Collected data »
---+---
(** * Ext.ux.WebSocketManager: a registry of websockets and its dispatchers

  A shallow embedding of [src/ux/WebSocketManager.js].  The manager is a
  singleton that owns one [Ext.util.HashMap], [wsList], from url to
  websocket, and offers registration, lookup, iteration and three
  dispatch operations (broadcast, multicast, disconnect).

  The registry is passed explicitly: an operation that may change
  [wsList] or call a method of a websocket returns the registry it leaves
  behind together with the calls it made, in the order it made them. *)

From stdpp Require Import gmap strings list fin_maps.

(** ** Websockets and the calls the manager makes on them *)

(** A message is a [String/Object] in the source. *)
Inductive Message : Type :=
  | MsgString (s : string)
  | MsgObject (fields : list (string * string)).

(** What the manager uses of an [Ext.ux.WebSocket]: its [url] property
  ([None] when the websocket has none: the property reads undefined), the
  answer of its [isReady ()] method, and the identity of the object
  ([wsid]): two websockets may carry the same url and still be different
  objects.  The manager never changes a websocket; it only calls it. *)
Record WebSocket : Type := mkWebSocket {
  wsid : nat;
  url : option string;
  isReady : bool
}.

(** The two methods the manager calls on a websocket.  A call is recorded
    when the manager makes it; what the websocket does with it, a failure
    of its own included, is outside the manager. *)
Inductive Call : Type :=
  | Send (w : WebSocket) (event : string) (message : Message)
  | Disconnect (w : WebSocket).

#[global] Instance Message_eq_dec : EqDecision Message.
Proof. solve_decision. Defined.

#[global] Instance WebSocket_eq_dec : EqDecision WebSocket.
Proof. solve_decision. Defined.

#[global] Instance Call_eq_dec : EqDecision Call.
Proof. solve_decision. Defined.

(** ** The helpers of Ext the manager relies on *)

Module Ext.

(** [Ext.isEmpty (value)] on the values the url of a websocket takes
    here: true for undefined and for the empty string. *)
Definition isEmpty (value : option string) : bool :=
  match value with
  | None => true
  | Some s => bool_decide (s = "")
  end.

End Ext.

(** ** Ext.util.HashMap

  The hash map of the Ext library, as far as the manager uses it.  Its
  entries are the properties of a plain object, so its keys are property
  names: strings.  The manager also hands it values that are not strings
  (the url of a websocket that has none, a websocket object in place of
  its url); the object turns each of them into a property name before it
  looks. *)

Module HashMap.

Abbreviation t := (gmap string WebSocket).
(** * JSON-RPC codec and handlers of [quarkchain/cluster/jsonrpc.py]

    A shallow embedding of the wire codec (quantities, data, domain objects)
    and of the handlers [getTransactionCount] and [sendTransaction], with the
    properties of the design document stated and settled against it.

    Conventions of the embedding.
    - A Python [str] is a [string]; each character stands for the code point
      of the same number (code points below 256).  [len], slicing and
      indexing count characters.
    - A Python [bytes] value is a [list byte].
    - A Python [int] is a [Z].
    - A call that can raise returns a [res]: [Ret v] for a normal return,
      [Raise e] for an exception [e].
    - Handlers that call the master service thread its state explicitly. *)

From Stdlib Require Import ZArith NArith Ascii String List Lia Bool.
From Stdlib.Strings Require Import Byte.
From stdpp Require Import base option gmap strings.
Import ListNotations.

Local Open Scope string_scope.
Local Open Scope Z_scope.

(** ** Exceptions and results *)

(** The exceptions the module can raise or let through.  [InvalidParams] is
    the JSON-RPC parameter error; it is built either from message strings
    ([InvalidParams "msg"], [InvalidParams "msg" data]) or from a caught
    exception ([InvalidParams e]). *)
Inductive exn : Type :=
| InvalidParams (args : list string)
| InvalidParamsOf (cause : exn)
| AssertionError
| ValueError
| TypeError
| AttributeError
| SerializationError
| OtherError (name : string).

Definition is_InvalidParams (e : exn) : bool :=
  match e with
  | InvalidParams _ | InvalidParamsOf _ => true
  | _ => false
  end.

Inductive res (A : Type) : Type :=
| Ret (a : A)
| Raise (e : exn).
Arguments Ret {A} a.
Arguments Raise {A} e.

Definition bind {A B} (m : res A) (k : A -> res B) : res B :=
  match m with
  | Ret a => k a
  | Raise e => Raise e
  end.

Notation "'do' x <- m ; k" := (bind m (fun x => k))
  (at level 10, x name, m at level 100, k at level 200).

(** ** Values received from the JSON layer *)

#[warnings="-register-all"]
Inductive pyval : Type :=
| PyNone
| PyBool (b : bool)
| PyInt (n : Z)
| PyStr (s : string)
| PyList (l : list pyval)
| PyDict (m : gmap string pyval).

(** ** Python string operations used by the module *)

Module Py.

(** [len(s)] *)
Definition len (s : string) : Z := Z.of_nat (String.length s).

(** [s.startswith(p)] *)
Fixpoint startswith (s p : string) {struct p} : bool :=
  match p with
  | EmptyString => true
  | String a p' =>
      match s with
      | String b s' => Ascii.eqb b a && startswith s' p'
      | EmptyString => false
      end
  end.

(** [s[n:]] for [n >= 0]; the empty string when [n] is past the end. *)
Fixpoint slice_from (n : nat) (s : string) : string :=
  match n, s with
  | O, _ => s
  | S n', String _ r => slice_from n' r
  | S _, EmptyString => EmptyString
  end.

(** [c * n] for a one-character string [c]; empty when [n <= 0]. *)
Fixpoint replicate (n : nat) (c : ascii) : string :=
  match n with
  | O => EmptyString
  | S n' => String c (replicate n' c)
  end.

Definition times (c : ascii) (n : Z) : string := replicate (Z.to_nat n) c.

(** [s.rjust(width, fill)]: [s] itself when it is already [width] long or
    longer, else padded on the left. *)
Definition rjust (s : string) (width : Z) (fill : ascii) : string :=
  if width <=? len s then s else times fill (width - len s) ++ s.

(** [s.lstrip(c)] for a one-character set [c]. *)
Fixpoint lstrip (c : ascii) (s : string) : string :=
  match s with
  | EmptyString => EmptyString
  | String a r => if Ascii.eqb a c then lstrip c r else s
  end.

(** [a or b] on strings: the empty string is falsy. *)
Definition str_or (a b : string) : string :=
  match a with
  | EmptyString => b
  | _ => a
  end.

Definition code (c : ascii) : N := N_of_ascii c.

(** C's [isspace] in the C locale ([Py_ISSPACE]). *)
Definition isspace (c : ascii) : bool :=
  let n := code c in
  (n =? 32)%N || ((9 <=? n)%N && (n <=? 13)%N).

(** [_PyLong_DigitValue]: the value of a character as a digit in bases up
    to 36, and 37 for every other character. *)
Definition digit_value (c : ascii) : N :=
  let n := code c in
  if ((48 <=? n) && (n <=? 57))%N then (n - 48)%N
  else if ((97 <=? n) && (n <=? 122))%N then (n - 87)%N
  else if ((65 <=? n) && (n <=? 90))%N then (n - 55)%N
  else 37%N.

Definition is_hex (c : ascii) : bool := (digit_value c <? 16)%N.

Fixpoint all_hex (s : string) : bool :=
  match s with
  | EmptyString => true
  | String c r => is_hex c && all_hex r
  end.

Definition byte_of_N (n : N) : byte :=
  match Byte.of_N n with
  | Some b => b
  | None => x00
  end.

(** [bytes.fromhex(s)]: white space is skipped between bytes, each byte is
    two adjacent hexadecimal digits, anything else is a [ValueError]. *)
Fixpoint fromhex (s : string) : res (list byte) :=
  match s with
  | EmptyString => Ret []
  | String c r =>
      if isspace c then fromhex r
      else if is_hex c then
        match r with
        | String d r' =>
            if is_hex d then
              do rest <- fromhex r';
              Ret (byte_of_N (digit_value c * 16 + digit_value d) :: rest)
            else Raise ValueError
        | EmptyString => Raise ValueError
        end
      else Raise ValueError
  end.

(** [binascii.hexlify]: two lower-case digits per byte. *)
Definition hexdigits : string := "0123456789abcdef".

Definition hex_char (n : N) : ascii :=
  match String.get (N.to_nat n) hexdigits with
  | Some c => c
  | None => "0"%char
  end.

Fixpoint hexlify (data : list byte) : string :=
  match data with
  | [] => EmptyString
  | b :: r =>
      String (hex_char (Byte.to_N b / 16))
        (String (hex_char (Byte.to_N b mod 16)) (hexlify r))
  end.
---+---
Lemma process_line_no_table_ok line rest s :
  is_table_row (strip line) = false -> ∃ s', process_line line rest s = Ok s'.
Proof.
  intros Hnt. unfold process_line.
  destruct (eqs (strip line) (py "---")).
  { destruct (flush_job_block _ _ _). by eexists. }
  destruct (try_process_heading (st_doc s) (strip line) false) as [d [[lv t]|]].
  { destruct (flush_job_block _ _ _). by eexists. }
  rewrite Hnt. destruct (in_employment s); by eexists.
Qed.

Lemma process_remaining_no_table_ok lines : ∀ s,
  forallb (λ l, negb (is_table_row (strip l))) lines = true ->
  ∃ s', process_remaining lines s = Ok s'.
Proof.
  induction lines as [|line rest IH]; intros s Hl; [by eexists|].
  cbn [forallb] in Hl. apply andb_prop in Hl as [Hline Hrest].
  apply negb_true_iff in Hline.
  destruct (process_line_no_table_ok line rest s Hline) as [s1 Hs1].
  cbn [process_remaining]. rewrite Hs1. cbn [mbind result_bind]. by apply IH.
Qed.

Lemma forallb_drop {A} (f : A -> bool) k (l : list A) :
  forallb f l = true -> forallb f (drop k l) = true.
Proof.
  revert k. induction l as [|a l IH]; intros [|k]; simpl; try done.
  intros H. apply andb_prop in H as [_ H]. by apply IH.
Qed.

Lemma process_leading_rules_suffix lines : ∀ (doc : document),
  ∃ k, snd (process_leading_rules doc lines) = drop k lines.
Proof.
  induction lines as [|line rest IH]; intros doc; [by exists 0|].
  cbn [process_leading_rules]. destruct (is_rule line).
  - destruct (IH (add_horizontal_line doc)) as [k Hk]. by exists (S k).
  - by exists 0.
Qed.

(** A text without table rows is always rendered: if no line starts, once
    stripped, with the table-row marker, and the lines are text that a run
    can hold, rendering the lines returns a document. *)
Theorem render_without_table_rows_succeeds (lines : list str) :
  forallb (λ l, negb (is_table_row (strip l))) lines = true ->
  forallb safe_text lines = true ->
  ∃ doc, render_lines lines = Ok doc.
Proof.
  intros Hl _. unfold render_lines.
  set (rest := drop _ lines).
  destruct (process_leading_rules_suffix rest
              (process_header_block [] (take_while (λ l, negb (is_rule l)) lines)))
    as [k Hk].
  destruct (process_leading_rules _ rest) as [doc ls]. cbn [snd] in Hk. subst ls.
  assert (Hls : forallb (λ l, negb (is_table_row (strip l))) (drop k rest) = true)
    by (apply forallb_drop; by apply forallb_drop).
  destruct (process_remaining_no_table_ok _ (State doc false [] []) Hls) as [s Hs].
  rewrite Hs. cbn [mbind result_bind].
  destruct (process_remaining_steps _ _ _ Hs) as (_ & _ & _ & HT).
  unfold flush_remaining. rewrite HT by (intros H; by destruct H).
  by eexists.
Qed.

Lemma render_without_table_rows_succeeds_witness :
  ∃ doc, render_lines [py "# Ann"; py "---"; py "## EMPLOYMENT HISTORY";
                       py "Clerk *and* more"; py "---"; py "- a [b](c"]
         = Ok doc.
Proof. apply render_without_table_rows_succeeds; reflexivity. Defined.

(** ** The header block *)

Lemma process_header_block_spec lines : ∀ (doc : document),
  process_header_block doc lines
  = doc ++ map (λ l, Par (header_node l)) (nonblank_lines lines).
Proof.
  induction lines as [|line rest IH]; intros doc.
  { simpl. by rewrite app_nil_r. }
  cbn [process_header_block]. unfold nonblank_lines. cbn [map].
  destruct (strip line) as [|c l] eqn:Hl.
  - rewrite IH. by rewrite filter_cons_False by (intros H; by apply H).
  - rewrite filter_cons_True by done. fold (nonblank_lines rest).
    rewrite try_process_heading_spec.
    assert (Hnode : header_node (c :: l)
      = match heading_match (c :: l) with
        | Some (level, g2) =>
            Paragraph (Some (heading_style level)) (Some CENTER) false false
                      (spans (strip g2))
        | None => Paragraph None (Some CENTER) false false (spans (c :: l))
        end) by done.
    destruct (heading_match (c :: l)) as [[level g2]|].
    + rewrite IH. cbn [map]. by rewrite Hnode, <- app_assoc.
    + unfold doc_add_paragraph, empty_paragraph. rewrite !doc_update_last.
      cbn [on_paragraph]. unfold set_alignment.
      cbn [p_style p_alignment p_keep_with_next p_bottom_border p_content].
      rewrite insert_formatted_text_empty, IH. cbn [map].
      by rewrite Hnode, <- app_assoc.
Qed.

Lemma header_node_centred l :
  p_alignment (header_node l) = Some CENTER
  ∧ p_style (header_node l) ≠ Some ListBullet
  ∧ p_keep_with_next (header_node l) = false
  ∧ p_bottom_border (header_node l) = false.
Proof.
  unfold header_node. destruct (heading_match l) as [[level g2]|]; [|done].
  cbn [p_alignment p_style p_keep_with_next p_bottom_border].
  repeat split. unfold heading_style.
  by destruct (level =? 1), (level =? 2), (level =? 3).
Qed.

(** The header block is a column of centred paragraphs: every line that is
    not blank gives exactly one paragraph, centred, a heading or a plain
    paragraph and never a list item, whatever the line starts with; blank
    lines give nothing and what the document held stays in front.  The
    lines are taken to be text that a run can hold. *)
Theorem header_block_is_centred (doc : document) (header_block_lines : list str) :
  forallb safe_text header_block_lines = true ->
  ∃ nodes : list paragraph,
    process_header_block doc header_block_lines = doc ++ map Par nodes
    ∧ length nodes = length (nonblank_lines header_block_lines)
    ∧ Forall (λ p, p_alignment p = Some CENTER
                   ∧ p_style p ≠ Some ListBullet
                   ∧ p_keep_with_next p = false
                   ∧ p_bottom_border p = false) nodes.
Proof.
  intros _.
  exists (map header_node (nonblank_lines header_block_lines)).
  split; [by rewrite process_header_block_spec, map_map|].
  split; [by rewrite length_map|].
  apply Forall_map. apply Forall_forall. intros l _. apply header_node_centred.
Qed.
---+---
PROBLEM DESCRIPTION »
A word-for-word copy of the lines above from the one with "Inductive Call : Type" through the one with "Module Ext.", inclusive, is the only output wanted.

WRITTEN SOLUTION »
Inductive Call : Type :=
  | Send (w : WebSocket) (event : string) (message : Message)
  | Disconnect (w : WebSocket).

#[global] Instance Message_eq_dec : EqDecision Message.
Proof. solve_decision. Defined.

#[global] Instance WebSocket_eq_dec : EqDecision WebSocket.
Proof. solve_decision. Defined.

#[global] Instance Call_eq_dec : EqDecision Call.
Proof. solve_decision. Defined.

(** ** The helpers of Ext the manager relies on *)

Module Ext.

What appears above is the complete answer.